Reaktör kazasinin meydana geldigi Blok 4'ü merkez alan 30 km. capinda bir alan terkedilmis gibi gözüküyor. Burada yasayan cok az sayida insanin hepsi yasli ve kimsenin haberi olmadan ölmekten korkuyorlar. Tarihi sehir kimsesiz, komsu sehrin yikintilari bos, manzara bir mezarligi andiriyor. Bir zamanlarin zengin kültür bölgesinden 300 köy bosaltildi, 100 tanesi daha yüksek radyasyon degerleri yüzünden kaderine terkedildi. Felaketten sonra 35.000 kisi tahliye edildi. Ingiliz atom enerjisi uzmani John Large'a göre tahliye edilen bölgenin eski haline dönmesi pratik olarak mümkün degil ve büyük olasilikla önümüzdeki 100-300 yil boyunca izole ve kontrol altinda tutulmasi gerekecek.
Gecen hafta Alman Yesiller'inin aylik bülteninde okudum bunu. Japonya'da büyük deprem sonrasi meydana gelen atom reaktörü kazasinin öngörüsü mü? Degil tabii ki... Çernobil kazasının 25.yildönümü sebebiyle yazilmis bir yazi sadece.
Sokaktaki insanin kisitli bilgisiyle vakif olabilecegi sekliyle Japonya'daki son durum: Fukushima'daki atom reaktörlerinde iki gün icinde iki büyük patlama oldu. Toplam 6 bloktan ücünde sogutma mekanizmasi devre disi kaldi. En azindan ikisinde nükleer erime basladigi tahmin ediliyor. Atmosferde artan miktarda radyasyon tespit edildi. Vikipedi'nin ilgili maddesini okuyoruz: "Nükleer erime, bir nükleer reaktörün soğutma sistemlerinin çalışmaması ve reaktörün parçalanabilir yakıtının (uranyum veya plütonyum) tepkimesinin yavaşlatılamaması durumunda, nükleer yakıtın tamamen eriyerek çok sıcak ve çok yoğun bir sıvı haline gelmesi durumudur. Nükleer erime durumunda reaktör yakıtı (uranyum veya plütonyum) reaktör kalbini eriterek dışarıya çok ciddi miktarda radyasyon sızıntısına sebep olabilir. Bu durum bir nükleer reaktörde olabilecek en ciddî kazadır."
Alman televizyonlarinda GAU ve Super-GAU kavramlari ucusup duruyor.

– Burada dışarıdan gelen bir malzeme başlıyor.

(** The settlement visible before any callback has run. *)
Definition settled_now {T : Type} (a : async T) : settlement T :=
  match a with
  | Return s => s
  | Await p k => k (cell p)
  end.

(** Running an async function to the end of its await. *)
Definition run {T : Type} (op : M (async T)) : M (settlement T) :=
  let* a := op in
  match a with
  | Return s => ret s
  | Await p k => let* r := deliver p in ret (k r)
  end.

(** ** The class IssuerCredential *)

(** [constructor(sourceId, { credDefHandle, credentialName, attr, price })];
    the handle and the payment manager are not set yet. *)
Definition new_IssuerCredential (sourceId : string)
    (params : IIssuerCredentialParams) : IssuerCredential :=
  {| sourceId := sourceId;
     handle := None;
     paymentManager := None;
     _credDefHandle := p_credDefHandle params;
     _credentialName := p_credentialName params;
     _attr := p_attr params;
     _price := p_price params |}.

(** Modelled from the spec: [_setHandle] of the base class stores the
    native handle in the object. *)
Definition super_setHandle (h : Z) (this : IssuerCredential)
    : IssuerCredential :=
  {| sourceId := sourceId this;
     handle := Some h;
     paymentManager := paymentManager this;
     _credDefHandle := _credDefHandle this;
     _credentialName := _credentialName this;
     _attr := _attr this;
     _price := _price this |}.

(** Modelled from the spec: the constructor of [PaymentManager] keeps the
    handle it is given. *)
Definition new_IssuerCredentialPaymentManager (h : Z)
    : IssuerCredentialPaymentManager :=
  {| pm_handle := h |}.

Definition _setHandle (h : Z) (this : IssuerCredential) : IssuerCredential :=
  let this := super_setHandle h this in
  {| sourceId := sourceId this;
     handle := handle this;
     paymentManager := Some (new_IssuerCredentialPaymentManager h);
     _credDefHandle := _credDefHandle this;
     _credentialName := _credentialName this;
     _attr := _attr this;
     _price := _price this |}.
(** * E-paper photo frame server: palette quantisation, Floyd-Steinberg
      dithering, wire encoding and the round-robin image registry.

    Shallow embedding of [app.py].  Pixel channels are numpy [int16]
    values, modelled as [Z] with the wrap-around written out; the pixel
    buffer is a list of rows read and updated by index; the three module
    globals of the Flask application form an explicit state record. *)

From Stdlib Require Import ZArith Lia String Ascii DecimalString.
From Stdlib Require DecimalNat.
From stdpp Require Import base tactics option list numbers strings.

Local Open Scope string_scope.
Local Open Scope list_scope.
Local Open Scope Z_scope.

(** * Part I: the program *)

(** ** Palette *)

Module Palette.

(** An RGB triple.  In the dithering buffer the channels are [int16]. *)
Definition pixel : Type := Z * Z * Z.

Definition red (p : pixel) : Z := p.1.1.
Definition green (p : pixel) : Z := p.1.2.
Definition blue (p : pixel) : Z := p.2.

(** [color_palette]: a Python dict, iterated in insertion order. *)
Definition color_palette : list (pixel * Z) :=
  [ ((255, 255, 255), 0xFF)   (* White *)
  ; ((255, 255, 0),   0xFC)   (* Yellow *)
  ; ((255, 165, 0),   0xEC)   (* Orange *)
  ; ((255, 0, 0),     0xE0)   (* Red *)
  ; ((0, 128, 0),     0x35)   (* Green *)
  ; ((0, 0, 255),     0x2B)   (* Blue *)
  ; ((0, 0, 0),       0x00)   (* Black *)
  ].

(** Iterating over a dict yields its keys. *)
Definition palette_keys : list pixel := map fst color_palette.

Definition White : pixel := (255, 255, 255).
Definition Yellow : pixel := (255, 255, 0).
Definition Orange : pixel := (255, 165, 0).
Definition Black : pixel := (0, 0, 0).

(** [sum((int(rgb[i]) - int(palette_rgb[i])) ** 2 for i in range(3))],
    computed on unbounded Python integers. *)
Definition sq_dist (rgb palette_rgb : pixel) : Z :=
  0 + (red rgb - red palette_rgb) ^ 2
    + (green rgb - green palette_rgb) ^ 2
    + (blue rgb - blue palette_rgb) ^ 2.

(** [dist < min_dist] where [min_dist] starts as [float('inf')],
    written [None]. *)
Definition lt_min (dist : Z) (min_dist : option Z) : bool :=
  match min_dist with
  | None => true
  | Some m => dist <? m
  end.

(** One iteration of the [for palette_rgb in color_palette] loop; the
    loop state is [(min_dist, closest_color)]. *)
Definition closest_step (rgb : pixel) (st : option Z * pixel)
    (palette_rgb : pixel) : option Z * pixel :=
  let dist := sq_dist rgb palette_rgb in
  if lt_min dist st.1 then (Some dist, palette_rgb) else st.

Definition closest_loop (rgb : pixel) (keys : list pixel) : option Z * pixel :=
  fold_left (closest_step rgb) keys (None, (255, 255, 255)).

Definition closest_palette_color (rgb : pixel) : pixel :=
  (closest_loop rgb palette_keys).2.

(** [color_palette.get(key, default)] *)
Fixpoint dict_get (d : list (pixel * Z)) (key : pixel) (default : Z) : Z :=
  match d with
  | [] => default
  | (k, v) :: d' => if decide (k = key) then v else dict_get d' key default
  end.
Ltac cmp_cases :=
  rewrite ?compare_cont_Eq in *;
  repeat match goal with
         | H : context [Z.compare ?a ?b] |- _ =>
             destruct (Z.compare_spec a b); cbn in H
         | |- context [Z.compare ?a ?b] =>
             destruct (Z.compare_spec a b); cbn
         | H : context [Pos.compare ?a ?b] |- _ =>
             destruct (Pos.compare_spec a b); cbn in H
         | |- context [Pos.compare ?a ?b] =>
             destruct (Pos.compare_spec a b); cbn
         end;
  subst; try discriminate; try reflexivity; try congruence; try lia.

(** On numbers [<=] is total: [not (a <= b)] is [b < a]. *)
Lemma le_false_lt (a b : float) :
  is_nan a = false -> is_nan b = false -> le a b = false -> lt b a = true.
Proof.
  unfold le, lt, SFleb, SFltb. intros Ha Hb H.
  float_cases; cmp_cases.
Qed.

Lemma lt_false_le (a b : float) :
  is_nan a = false -> is_nan b = false -> lt a b = false -> le b a = true.
Proof.
  unfold le, lt, SFleb, SFltb. intros Ha Hb H.
  float_cases; cmp_cases.
Qed.

Lemma lt_le (a b : float) : lt a b = true -> le a b = true.
Proof.
  unfold le, lt, SFleb, SFltb.
  destruct (SFcompare a b) as [[]|]; congruence.
Qed.

Lemma lt_not_nan_l (a b : float) : lt a b = true -> is_nan a = false.
Proof. unfold lt, SFltb. destruct a; cbn; congruence. Qed.

Lemma lt_not_nan_r (a b : float) : lt a b = true -> is_nan b = false.
Proof. unfold lt, SFltb. destruct a, b; cbn; congruence. Qed.

Lemma le_not_nan_l (a b : float) : le a b = true -> is_nan a = false.
Proof. unfold le, SFleb. destruct a; cbn; congruence. Qed.

Lemma le_not_nan_r (a b : float) : le a b = true -> is_nan b = false.
Proof. unfold le, SFleb. destruct a, b; cbn; congruence. Qed.

Lemma le_refl (a : float) : is_nan a = false -> le a a = true.
Proof.
  unfold le, SFleb. intros Ha. float_cases.
  - rewrite compare_cont_Eq, Z.compare_refl, Pos.compare_refl. reflexivity.
  - rewrite compare_cont_Eq, Z.compare_refl, Pos.compare_refl. reflexivity.
Qed.

Lemma lt_le_trans (a b c : float) :
  lt a b = true -> le b c = true -> lt a c = true.
Proof.
  unfold le, lt, SFleb, SFltb. intros H1 H2.
  float_cases; cmp_cases.
Qed.

Lemma le_trans (a b c : float) :
  le a b = true -> le b c = true -> le a c = true.
Proof.
  unfold le, SFleb. intros H1 H2.
  float_cases; cmp_cases.
Qed.

Lemma lt_irrefl (a : float) : lt a a = false.
Proof.
  unfold lt, SFltb. float_cases.
  - rewrite compare_cont_Eq, Z.compare_refl, Pos.compare_refl. reflexivity.
  - rewrite compare_cont_Eq, Z.compare_refl, Pos.compare_refl. reflexivity.
Qed.

Lemma lt_le_false (a b : float) : lt a b = true -> le b a = false.
Proof.
  unfold le, lt, SFleb, SFltb. intros H.
  float_cases; cmp_cases.
Qed.

End FloatFacts.

(** ** Facts about the NumPy routines *)

Module NumPyFacts.

Import Float FloatFacts Py NumPy.

Lemma maximum_nan_l (b : float) : maximum S754_nan b = S754_nan.
Proof. reflexivity. Qed.

Lemma fold_maximum_nan (a : list float) : fold_left maximum a S754_nan = S754_nan.
Proof. induction a as [|x a IH]; cbn; auto. Qed.

Lemma is_nan_eq (x : float) : is_nan x = true -> x = S754_nan.
Proof. destruct x; cbn; congruence. Qed.

Lemma maximum_cases (a b : float) :
  is_nan a = false ->
  (le b a = true /\ maximum a b = a) \/ (le b a = false /\ maximum a b = b).
Proof.
  intros Ha. unfold maximum, ge. fold (le b a). rewrite Ha. cbn.
  destruct (le b a); auto.
Qed.

(** [np.max] is NaN exactly when the array holds a NaN. *)
Lemma fold_maximum_is_nan (a : list float) (x : float) :
  is_nan (fold_left maximum a x) = is_nan x || existsb is_nan a.
Proof.
  revert x. induction a as [|y a IH]; intros x; cbn.
  - now rewrite orb_false_r.
  - rewrite IH. destruct (is_nan x) eqn:Hx.
    + apply is_nan_eq in Hx. subst. reflexivity.
    + destruct (maximum_cases x y Hx) as [[Hle ->]|[Hle ->]].
      * rewrite Hx. now rewrite (le_not_nan_l _ _ Hle).
      * reflexivity.
Qed.

Lemma fold_maximum_in (a : list float) (x : float) :
  In (fold_left maximum a x) (x :: a).
Proof.
  revert x. induction a as [|y a IH]; intros x; cbn.
  - auto.
  - assert (H : maximum x y = x \/ maximum x y = y)
      by (unfold maximum; destruct (is_nan x || ge x y); auto).
    destruct (IH (maximum x y)) as [E|E].
    + rewrite <- E. destruct H as [-> | ->]; auto.
    + auto.
Qed.

Lemma fold_maximum_upper (a : list float) (x : float) :
  is_nan x = false -> existsb is_nan a = false ->
  le x (fold_left maximum a x) = true /\
  forall y, In y a -> le y (fold_left maximum a x) = true.
Proof.
  revert x. induction a as [|y a IH]; intros x Hx Ha; cbn in *.
  - split; [now apply le_refl | tauto].
  - apply orb_false_elim in Ha as [Hy Ha].
    destruct (maximum_cases x y Hx) as [[Hle E]|[Hle E]]; rewrite E.
    + destruct (IH x Hx Ha) as [H1 H2]. split; [exact H1|].
      intros z [<-|Hz]; [eapply le_trans; eauto | auto].
    + destruct (IH y Hy Ha) as [H1 H2]. split.
      * apply le_trans with y; [|exact H1].
        apply lt_le. apply le_false_lt; auto.
      * intros z [<-|Hz]; auto.
Qed.

(** The value [np.max] returns is an element of the array, and on an array
    of numbers it bounds every element. *)
Lemma max_in (a : list float) (m : float) : max a = Ok m -> In m a.
Proof.
  destruct a as [|x a]; cbn; [discriminate|].
  intros [= <-]. apply fold_maximum_in.
Qed.

Lemma max_is_nan (a : list float) (m : float) :
  max a = Ok m -> is_nan m = existsb is_nan a.
Proof.
  destruct a as [|x a]; cbn; [discriminate|].
  intros [= <-]. apply fold_maximum_is_nan.
Qed.

Lemma max_upper (a : list float) (m : float) :
  max a = Ok m -> existsb is_nan a = false ->
  forall y, In y a -> le y m = true.
Proof.
  destruct a as [|x a]; cbn; [discriminate|].
  intros [= <-] Hn. apply orb_false_elim in Hn as [Hx Ha].
  destruct (fold_maximum_upper a x Hx Ha) as [H1 H2].
  intros y [<-|Hy]; auto.
Qed.

(** The scan of [np.argmax] ends on an index that holds the reduction by
    [maximum]. *)
Lemma argmax_scan_spec (a pre : list float) (mp : float) (best : nat) :
  is_nan mp = false ->
  nth best pre S754_nan = mp ->
  (best < List.length pre)%nat ->
  let k := argmax_scan a (List.length pre) mp best in
  (k < List.length (pre ++ a))%nat /\
  nth k (pre ++ a) S754_nan = fold_left maximum a mp.
Proof.
  revert pre mp best. induction a as [|x a IH]; intros pre mp best Hmp Hb Hlt; cbn.
  - rewrite app_nil_r. split; [exact Hlt | exact Hb].
  - assert (Hlen : List.length (pre ++ [x]) = S (List.length pre))
      by (rewrite length_app; cbn; lia).
    assert (Happ : pre ++ x :: a = (pre ++ [x]) ++ a)
      by (rewrite <- app_assoc; reflexivity).
    destruct (maximum_cases mp x Hmp) as [[Hle E]|[Hle E]]; rewrite E, Hle; cbn.
    + rewrite Happ, <- Hlen. apply IH; auto.
      * rewrite app_nth1; auto.
      * rewrite Hlen. lia.
    + destruct (is_nan x) eqn:Hx.
      * apply is_nan_eq in Hx. subst x. rewrite fold_maximum_nan.
        split.
        -- rewrite length_app. cbn. lia.
        -- rewrite app_nth2 by lia. now rewrite Nat.sub_diag.
      * rewrite Happ, <- Hlen. apply IH; auto.
        -- rewrite app_nth2 by lia. now rewrite Nat.sub_diag.
        -- rewrite Hlen. lia.
Qed.

(** [a[np.argmax(a)] == np.max(a)], whatever the array holds. *)
Lemma argmax_max (a : list float) (i : nat) (m : float) :
  argmax a = Ok i -> max a = Ok m ->
  (i < List.length a)%nat /\ item a i = m.
Proof.
  destruct a as [|x a]; cbn; [discriminate|].
  intros [= <-] [= <-]. unfold item.
  destruct (is_nan x) eqn:Hx.
  - apply is_nan_eq in Hx. subst x. rewrite fold_maximum_nan.
    split; [lia | reflexivity].
  - apply (argmax_scan_spec a [x] x 0%nat); cbn; auto.
Qed.

Lemma argmax_ok (a : list float) :
  a <> [] -> exists i m, argmax a = Ok i /\ max a = Ok m.
Proof. destruct a as [|x a]; [congruence|]. cbn. eauto. Qed.

(** *** Sorting *)

(** [i] may stand before [j] in an order sorting [a]. *)
Definition before (a : list float) (i j : nat) : Prop :=
  sort_lt (item a j) (item a i) = false.

Lemma sort_lt_false_trans (x y z : float) :
  sort_lt y x = false -> sort_lt z y = false -> sort_lt z x = false.
Proof.
  unfold sort_lt, lt, SFltb. intros H1 H2.
  float_cases; cmp_cases.
Qed.

Lemma before_trans (a : list float) (i j k : nat) :
  before a i j -> before a j k -> before a i k.
Proof. unfold before. intros H1 H2. eapply sort_lt_false_trans; eauto. Qed.

Lemma sort_lt_total (x y : float) : sort_lt x y = true -> sort_lt y x = false.
Proof.
  unfold sort_lt, lt, SFltb. intros H.
  float_cases; cmp_cases.
Qed.

(** On numbers the sorting order is [<]. *)
Lemma sort_lt_numbers (x y : float) :
  is_nan x = false -> is_nan y = false -> sort_lt x y = lt x y.
Proof.
  unfold sort_lt. intros Hx Hy. rewrite Hx, Hy. cbn. apply orb_false_r.
Qed.

Lemma before_le (a : list float) (i j : nat) :
  is_nan (item a i) = false -> is_nan (item a j) = false ->
  before a i j -> le (item a i) (item a j) = true.
Proof.
  unfold before. intros Hi Hj H. rewrite sort_lt_numbers in H by auto.
  now apply lt_false_le.
Qed.

Lemma sorts_strongly (a : list float) (p : list nat) :
  sorts a p -> StronglySorted (before a) p.
Proof.
  intros [_ H]. apply Sorted_StronglySorted; [|exact H].
  intros i j k. apply before_trans.
Qed.

Lemma sorts_length (a : list float) (p : list nat) :
  sorts a p -> List.length p = List.length a.
Proof.
  intros [H _]. apply Permutation_length in H. now rewrite length_seq in H.
Qed.

Lemma sorts_in (a : list float) (p : list nat) (i : nat) :
  sorts a p -> (In i p <-> (i < List.length a)%nat).
Proof.
  intros [H _]. split; intros Hi.
  - apply (Permutation_in _ H) in Hi. apply in_seq in Hi. lia.
  - apply (Permutation_in _ (Permutation_sym H)). apply in_seq. lia.
Qed.

Lemma sorts_NoDup (a : list float) (p : list nat) : sorts a p -> NoDup p.
Proof.
  intros [H _]. apply (Permutation_NoDup (Permutation_sym H)). apply seq_NoDup.
Qed.

(** The insertion sort of the reference implementation sorts. *)
Lemma insert_perm (a : list float) (i : nat) (p : list nat) :
  Permutation (insert a i p) (i :: p).
Proof.
  induction p as [|j p IH]; cbn; [reflexivity|].
  destruct (sort_lt (item a i) (item a j)); [reflexivity|].
  rewrite IH. apply perm_swap.
Qed.

Lemma insert_HdRel (a : list float) (i j : nat) (p : list nat) :
  before a j i -> HdRel (before a) j p -> HdRel (before a) j (insert a i p).
Proof.
  intros Hji H. destruct p as [|k p]; cbn.
  - now constructor.
  - destruct (sort_lt (item a i) (item a k)); constructor; auto.
    now inversion H.
Qed.

Lemma insert_sorted (a : list float) (i : nat) (p : list nat) :
  Sorted (before a) p -> Sorted (before a) (insert a i p).
Proof.
  induction 1 as [|j p Hs IH Hd]; cbn.
  - repeat constructor.
  - destruct (sort_lt (item a i) (item a j)) eqn:E.
    + constructor; [now constructor|]. constructor.
      unfold before. now apply sort_lt_total.
    + constructor; [exact IH|]. apply insert_HdRel; auto.
Qed.
(** The Counter document is deleted and inserted again: the insertion
    finds its [_id] free. *)
Lemma counter_reinsert {B} (k : unit -> M B) (db : MMDb) :
  bind (counter_delete_one (IdStr "taskid"))
       (fun _ => bind (counter_insert_one counter_zero) k) db
  = k tt (set_counter (<[IdStr "taskid" := counter_zero]> (counter db)) db).
Proof.
  unfold bind, counter_delete_one, modify, counter_insert_one.
  change (doc_id counter_zero) with (Some (IdStr "taskid")).
  cbn [counter set_counter]. rewrite lookup_delete_eq.
  rewrite insert_delete_eq. destruct db; reflexivity.
Qed.

(** Emptying [name.files] and then [name.chunks] empties the bucket. *)
Lemma bucket_wipe {B} (name : string) (k : unit -> M B) (db : MMDb) :
  bind (files_delete_many name)
       (fun _ => bind (chunks_delete_many name) k) db
  = k tt (set_bucket name empty_bucket db).
Proof.
  unfold bind, files_delete_many, chunks_delete_many, modify.
  rewrite get_set_bucket. cbn [files chunks]. f_equal.
  unfold set_bucket; cbn [gridfs collection indexes counter boltztrap].
  now rewrite insert_insert_eq.
Qed.

(** [reset] is the ten deletions and the insertion, which never fail,
    followed by [build_indexes()]. *)
Lemma reset_unfold (db : MMDb) : reset db = build_indexes None true (wiped db).
Proof.
  unfold reset.
  change (bind (modify (set_collection [])) ?k db) with (k tt (set_collection [] db)).
  cbv beta. rewrite counter_reinsert.
  change (bind (modify (set_boltztrap [])) ?k ?d) with (k tt (set_boltztrap [] d)).
  cbv beta. rewrite !bucket_wipe.
  unfold bind. 
  destruct db; reflexivity.
Qed.

(** C5: [reset()] never fails.  It deletes all Task Records, deletes the
    Counter document and inserts it again as {_id: "taskid", c: 0}, deletes
    all documents of [boltztrap] and of the "files" and "chunks"
    collections of [dos_fs], [dos_boltztrap_fs] and [bandstructure_fs], and
    then runs [build_indexes()]; afterwards the Task Record collection is
    empty, the Counter document is {_id: "taskid", c: 0}, the auxiliary
    collections are empty and the default index set is in place. *)
Theorem reset_ok (db : MMDb) :
  exists db',
    reset db = (Ok tt, db')
    /\ build_indexes None true (wiped db) = (Ok tt, db')
    /\ collection db' = []
    /\ counter db' !! IdStr "taskid"
       = Some [("_id"%string, VStr "taskid"); ("c"%string, VInt 0)]
    /\ boltztrap db' = []
    /\ Forall (fun name => files (get_bucket name db') = ∅
                           /\ chunks (get_bucket name db') = ∅)
              ["dos_fs"; "dos_boltztrap_fs"; "bandstructure_fs"]%string
    /\ Forall (fun ix => ix ∈ indexes db') (default_index_set true).
Proof.
  destruct (build_indexes_run None true (wiped db)) as (db' & E & Ht & Hs & Hcp & X).
  destruct X as (_ & Hc & Hn & Hb & Hg).
  exists db'. rewrite reset_unfold.
  split; [exact E|]. split; [exact E|].
  split; [rewrite Hc; reflexivity|].
  split; [rewrite Hn; cbn [wiped counter]; apply lookup_insert_eq|].
  split; [rewrite Hb; reflexivity|].
  split; [|default_set_from_run Hs].
  unfold get_bucket. rewrite Hg. cbn [wiped gridfs].
  repeat constructor;
    repeat first [ rewrite lookup_insert_eq | rewrite lookup_insert_ne by discriminate ];
    reflexivity.
Qed.

Example reset_used_db :
  fst (reset used_db) = Ok tt
  /\ collection (snd (reset used_db)) = []
  /\ length (indexes (snd (reset used_db))) = 10
  /\ chunks (get_bucket "bandstructure_fs" (snd (reset used_db))) !! 3%N = None.
Proof. vm_compute. repeat split. Qed.

(** [insert_gridfs] never fails and the tag it returns is ["zlib"],
    whatever [compress] is. *)
Lemma insert_gridfs_tag `{Codec} (d collection0 : string) (compress : bool) (db : MMDb) :
  exists fs_id, fst (insert_gridfs d collection0 compress db) = Ok (fs_id, "zlib"%string).
Proof. eexists. reflexivity. Qed.

(** What [fs.get(fs_id).read()] returns right after [fs.put(p)]. *)
Lemma gridfs_put_get (name : string) (p : payload) (db : MMDb) :
  exists fs_id db',
    gridfs_put name p db = (Ok fs_id, db')
    /\ gridfs_get_read name (VOid fs_id) db' = (Ok p, db').
Proof.
  eexists _, _. split; [reflexivity|].
  unfold gridfs_get_read. rewrite get_set_bucket. cbn [files chunks].
  now rewrite !lookup_insert_eq.
Qed.
(** * langtrainer: the quiz client's progress ledger, word identity,
      countdown timer and answer submission

    The development embeds the client-side session engine of the vocabulary
    trainer (the browser script behind the quiz page): the mastery ledger
    kept in [localStorage], the word-identity key, the per-question
    countdown built on [setInterval], the submission handler and the summary
    screen.  Every definition follows the JavaScript function of the same
    name; an [async] function is split where it awaits a reply, the part
    after the [await] being the [_resolved] definition and its [catch]
    clause the [_rejected] one. *)

From Stdlib Require Import ZArith NArith Lia Ascii String.
From stdpp Require Import gmap list strings pretty.

Set Warnings "-register-all".

Local Open Scope N_scope.

(** ** JavaScript strings

    A JavaScript string is a sequence of UTF-16 code units.  The regular
    expressions of the program carry no [u] flag, so they work on code units
    too. *)

Abbreviation jsstring := (list N).

(** An ASCII literal as a JavaScript string. *)
Definition u16 (s : string) : jsstring :=
  map N_of_ascii (list_ascii_of_string s).

(** The separator of the template literals, [_]. *)
Definition underscore : N := 95.

(** ** JavaScript numbers used as identifiers

    Lesson identifiers are JSON numbers (integers or decimals).  The program
    compares them ([===], [Array.prototype.includes]), tests them for
    truthiness ([!lesson]) and prints them inside template literals; these
    primitives, and the number a literal such as [1] denotes, are the
    interface. *)

Class JsNumber (num : Type) := {
  num_eq_dec :: EqDecision num;
  num_truthy : num → bool;
  num_to_string : num → jsstring;
  num_of_nat : nat → num
}.
(** X17.  [extractJSON] terminates on every text without a dollar sign, and
    on every text without an opening bracket: with enough fuel for the
    array loop (the length of the text after the replacements of the
    cleanup, and one) it returns a value, null when nothing can be read.
    The loop can only run on when the text holds an array and a dollar
    sign. *)
Theorem extractJSON_terminates :
  forall (text : string),
    without "$" text \/ without "[" text ->
    forall fuel, enoughFuel text <= fuel ->
    exists v, extractJSON fuel (Some text) = Returned v.
Proof.
  intros text Hclean fuel Hfuel.
  destruct (extractJSON_ends fuel text Hclean Hfuel) as (v & Hv).
  exists v. exact Hv.
Qed.

Lemma extractJSON_terminates_witness :
  exists v, extractJSON 20 (Some "[1 2 3]") = Returned v.
Proof.
  apply (extractJSON_terminates "[1 2 3]"); [left; reflexivity|].
  vm_compute. lia.
Defined.

(* ===================================================================== *)
(** * The fallback of generateComprehensiveRoadmap (C1) *)
(* ===================================================================== *)

(** What [generateComprehensiveRoadmap] resolves with from its catch, for
    a reply of the model read as [parsed]. *)
Lemma llmFallbackRoadmap_result (W : World) (fuel : nat) (topic : string)
    (options : Options) (st st1 : State) (e reply : string) (parsed : JSValue) :
  webEnhancedRoadmap W fuel topic options st = (Thrown e, st1) ->
  llm W (calls st1) (fallbackPrompt topic options) = Ok reply ->
  extractJSON fuel (Some reply) = Returned parsed ->
  exists r,
    generateComprehensiveRoadmap W fuel topic options st
    = (Returned r, mkState (S (calls st1)) (roadmaps st1))
    /\ fallbackResult topic options parsed r.
Proof.
  intros Hweb Hreply Hparsed.
  unfold generateComprehensiveRoadmap.
  rewrite (try_catch_thrown _ _ _ _ _ Hweb).
  unfold llmFallbackRoadmap, generateFallbackRoadmap, bind, chat, lift.
  fold (fallbackPrompt topic options). rewrite Hreply, Hparsed.
  unfold fallbackResult.
  destruct (truthy parsed) eqn:Ht; cbn [negb].
  - unfold ret at 1.
    destruct (countSteps_truthy parsed (mkState (S (calls st1)) (roadmaps st1)) Ht)
      as (n & ->).
    unfold ret. eexists. split; [reflexivity|]. simpl.
    repeat split; discriminate.
  - unfold ret. cbn [countSteps]. eexists. split; [reflexivity|]. simpl. repeat split.
Qed.

(** C1 (as the code has it).  When the web-enhanced path throws, the
    fallback asks the model once more.  If that call answers with a reply
    that has no dollar sign or no opening bracket, [extractJSON] returns
    (with the fuel its array loop needs) and the function resolves with the
    methodology llm-fallback, no sources and the warning; the roadmap is
    the parsed value if it is truthy, as it is, and otherwise the basic
    structure: one step, Introduction to the topic, of type theory and of
    the requested level.  The same holds for every other reply on which
    [extractJSON] returns.  If that call fails, the function rejects with
    its error. *)
Theorem generateComprehensiveRoadmap_fallback :
  forall (W : World) (fuel : nat) (topic : string) (options : Options)
         (st st1 : State) (e : string),
    webEnhancedRoadmap W fuel topic options st = (Thrown e, st1) ->
    (forall reply,
        llm W (calls st1) (fallbackPrompt topic options) = Ok reply ->
        without "$" reply \/ without "[" reply ->
        enoughFuel reply <= fuel ->
        exists parsed r,
          extractJSON fuel (Some reply) = Returned parsed
          /\ generateComprehensiveRoadmap W fuel topic options st
             = (Returned r, mkState (S (calls st1)) (roadmaps st1))
          /\ fallbackResult topic options parsed r)
    /\ (forall reply parsed,
          llm W (calls st1) (fallbackPrompt topic options) = Ok reply ->
          extractJSON fuel (Some reply) = Returned parsed ->
          exists r,
            generateComprehensiveRoadmap W fuel topic options st
            = (Returned r, mkState (S (calls st1)) (roadmaps st1))
            /\ fallbackResult topic options parsed r)
    /\ (forall e',
          llm W (calls st1) (fallbackPrompt topic options) = Failed e' ->
          generateComprehensiveRoadmap W fuel topic options st
          = (Thrown ("Failed to connect to OpenRouter: " ++ e'),
             mkState (S (calls st1)) (roadmaps st1))).
Proof.
  intros W fuel topic options st st1 e Hweb. split; [|split].
  - intros reply Hreply Hclass Hfuel.
    destruct (extractJSON_ends fuel reply Hclass Hfuel) as (parsed & Hparsed).
    destruct (llmFallbackRoadmap_result W fuel topic options st st1 e reply parsed
                Hweb Hreply Hparsed) as (r & Hrun & Hr).
    exists parsed, r. auto.
  - intros reply parsed Hreply Hparsed.
    exact (llmFallbackRoadmap_result W fuel topic options st st1 e reply parsed
             Hweb Hreply Hparsed).
  - intros e' Hreply. unfold generateComprehensiveRoadmap.
    rewrite (try_catch_thrown _ _ _ _ _ Hweb).
    unfold llmFallbackRoadmap, generateFallbackRoadmap, bind, chat, lift.
    fold (fallbackPrompt topic options). rewrite Hreply. reflexivity.
Qed.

GAU Ingilizce'de Design Basis Accident denen kavramin Almanca kisaltmasi. Çernobil bir Süper-GAU imis. Cünkü cekirdek erimekle kalmayip cekirdegi saran granit kabuk da havaya ucmustu. Japonya'daki reaktörlerde ise granit dis kabugun patlamalara ragmen saglam kaldigi söyleniyor. ARD kanalinin bilimsel programlarinin basarili yapimcisi Ranga Yogeshwar'in olayi bir bardak ve bir kalem yardimiyla bir cocugun bile anlayacagi sadelikle acikladiktan sonraki yorumuna ise katilmamak elde degil: "Bu olay su anki sekliyle bile yeterince "süper" (kötü anlamiyla tabii) degil mi zaten?"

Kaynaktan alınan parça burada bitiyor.